La luce del portico della signora Adele è ancora spenta.
Ho guardato fuori dalla finestra. La sua casetta era completamente buia. Nessuna luce esterna. Nessuna lampada da cucina. Niente di niente.
«Forse è andata a letto presto», dissi, pur non credendoci.
«No.» Oliver corse in camera sua e tornò con il suo salvadanaio verde. «Dice che le luci del portico aiutano le persone a ritrovare la strada di casa.»
Ho dato un’occhiata alle banconote che erano appoggiate accanto alla mia tazza di caffè.
Oliver se ne accorse.
“Anche noi siamo rimasti senza soldi?”
“No, tesoro. Voglio solo assicurarmi che ogni dollaro sappia dove deve andare.”

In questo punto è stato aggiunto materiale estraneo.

(* ===== verification/_CoqProject ===== *)
-Q . S2P
Prelude.v
Binary.v
Text.v
Wire.v
WireFormats.v
WireTargets.v
Channel.v
Cwire.v
Identity.v
Datagram.v
Hub.v
Bridge.v
Bridging.v
Session.v
Stream.v
Discovery.v
Machine.v
GoGen.v
Yaml.v
Tla.v
Sdk.v
CGen.v
Composed.v
PlantUml.v
PathSwitchGen.v
PairingGen.v
SessionGen.v
Exports.v
Generated.v
Lan.v
LanOffer.v
Backchannel.v
Daemon.v
Dial.v
Listener.v
Pairing.v
FaultProxy.v
CMachines.v
Driver.v
Activation.v
Ceremony.v
EndToEnd.v
CSession.v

“Allora, una parte potrebbe andare alla signora Adele?”
“Faremo del nostro meglio per aiutarla.”
Strinse il suo salvadanaio al petto.
“Anch’io voglio dare una mano.”
“Le bollette degli adulti sono salate.”
“Allora inizierò con calma, mamma.”
Deglutì a fatica.
«Oliver,» dissi dolcemente. «Va tutto bene. Ti aiuto io.»
«No.» Il suo visino si fece serio. «Lo voglio mio.»
“Perché?”
“Perché ti prendi già cura di noi. Compri cereali, scarpe e dentifricio a forma di dinosauro. Anche la signora Adele si prende cura di me. Mi dà caramelle e mi chiede dei miei dettati.”

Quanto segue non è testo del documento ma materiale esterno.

Lemma rwrap_ok {A} fmt args (r : result A) a : rwrap fmt args r = Ok a <-> r = Ok a.
Proof. destruct r; simpl; split; congruence. Qed.

(** ** Bytes

    A Go [byte] is Corelib's [byte]; its integer value is in [0, 255], and a
    conversion [byte(z)] keeps the low eight bits. *)

Abbreviation bytes := (list byte).

#[export] Instance byte_eq_dec_inst : EqDecision byte := Byte.byte_eq_dec.

Definition b2z (b : byte) : Z := Z.of_N (Byte.to_N b).

Definition z2b (z : Z) : byte :=
  match Byte.of_N (Z.to_N (z mod 256)) with
  | Some b => b
  | None => x00
  end.

(** [len(x)] as a Go [int]. *)
Definition len {A} (l : list A) : Z := Z.of_nat (length l).

(** The bytes of a Go string, and the string of some bytes. *)
Abbreviation str_bytes := String.list_byte_of_string.
Abbreviation bytes_str := String.string_of_list_byte.

(** [len(s)] of a Go string, in bytes. *)
Definition slen (s : string) : Z := len (str_bytes s).

(** [strings.ToUpper] and [strings.ToLower] of one ASCII letter. *)
Definition toUpper (a : ascii) : ascii :=
  let n := nat_of_ascii a in
  if (97 <=? n)%nat && (n <=? 122)%nat then ascii_of_nat (n - 32) else a.
Definition toLower (a : ascii) : ascii :=
  let n := nat_of_ascii a in
  if (65 <=? n)%nat && (n <=? 90)%nat then ascii_of_nat (n + 32) else a.

Lemma b2z_range b : (0 <= b2z b < 256)%Z.
Proof. unfold b2z. pose proof (Byte.to_N_bounded b). lia. Qed.

Lemma b2z_z2b z : b2z (z2b z) = (z mod 256)%Z.
Proof.
  unfold z2b, b2z.
  pose proof (Z.mod_pos_bound z 256 ltac:(lia)).
  destruct (Byte.of_N _) as [b|] eqn:E.
  - apply Byte.to_of_N in E. rewrite E. lia.
  - pose proof (Byte.to_of_N_option_map (Z.to_N (z mod 256))) as Hm.
    rewrite E in Hm. simpl in Hm.
    destruct (N.leb_spec (Z.to_N (z mod 256)) 255); [discriminate | lia].
Qed.

Lemma z2b_b2z b : z2b (b2z b) = b.
Proof.
  unfold z2b. rewrite Z.mod_small by apply b2z_range.
  unfold b2z. rewrite N2Z.id, Byte.of_to_N. done.
Qed.

Lemma b2z_inj b1 b2 : b2z b1 = b2z b2 -> b1 = b2.
Proof. intros H. rewrite <-(z2b_b2z b1), <-(z2b_b2z b2), H. done. Qed.

Lemma b2z_small z : (0 <= z < 256)%Z -> b2z (z2b z) = z.
Proof. intros. rewrite b2z_z2b, Z.mod_small; lia. Qed.

Lemma str_bytes_str bs : str_bytes (bytes_str bs) = bs.
Proof. apply String.list_byte_of_string_of_list_byte. Qed.

Lemma bytes_str_bytes s : bytes_str (str_bytes s) = s.
Proof. apply String.string_of_list_byte_of_string. Qed.

Lemma str_bytes_inj s1 s2 : str_bytes s1 = str_bytes s2 -> s1 = s2.
Proof. intros H. rewrite <-(bytes_str_bytes s1), <-(bytes_str_bytes s2), H. done. Qed.

Lemma str_bytes_app s1 s2 : str_bytes (s1 +:+ s2) = str_bytes s1 ++ str_bytes s2.
Proof.
  induction s1 as [|a s1 IH]; [done |].
  change (byte_of_ascii a :: str_bytes (s1 +:+ s2) = byte_of_ascii a :: str_bytes s1 ++ str_bytes s2). by rewrite IH.
Qed.

Lemma len_nonneg {A} (l : list A) : (0 <= len l)%Z.
Proof. unfold len. lia. Qed.

Lemma len_app {A} (l1 l2 : list A) : len (l1 ++ l2) = (len l1 + len l2)%Z.
Proof. unfold len. rewrite length_app. lia. Qed.

Lemma len_cons {A} (x : A) l : len (x :: l) = (len l + 1)%Z.
Proof. unfold len. simpl. lia. Qed.

Lemma len_nil {A} : len (@nil A) = 0%Z.
Proof. done. Qed.

(** ** Machine integers *)

Definition u8 (z : Z) : Z := (z mod 2 ^ 8)%Z.
Definition u16 (z : Z) : Z := (z mod 2 ^ 16)%Z.
Definition u32 (z : Z) : Z := (z mod 2 ^ 32)%Z.
Definition u64 (z : Z) : Z := (z mod 2 ^ 64)%Z.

Ho dovuto distogliere lo sguardo per un secondo.
Poi ho preso il cappotto.
“Va bene. Il tuo regalo, il mio aiuto. Lo faremo insieme.”
La signora Adele ci mise molto tempo ad aprire la porta.
Quando finalmente aprì la porta, indossava il cappotto invernale al suo interno. La casa alle sue spalle era buia e fredda.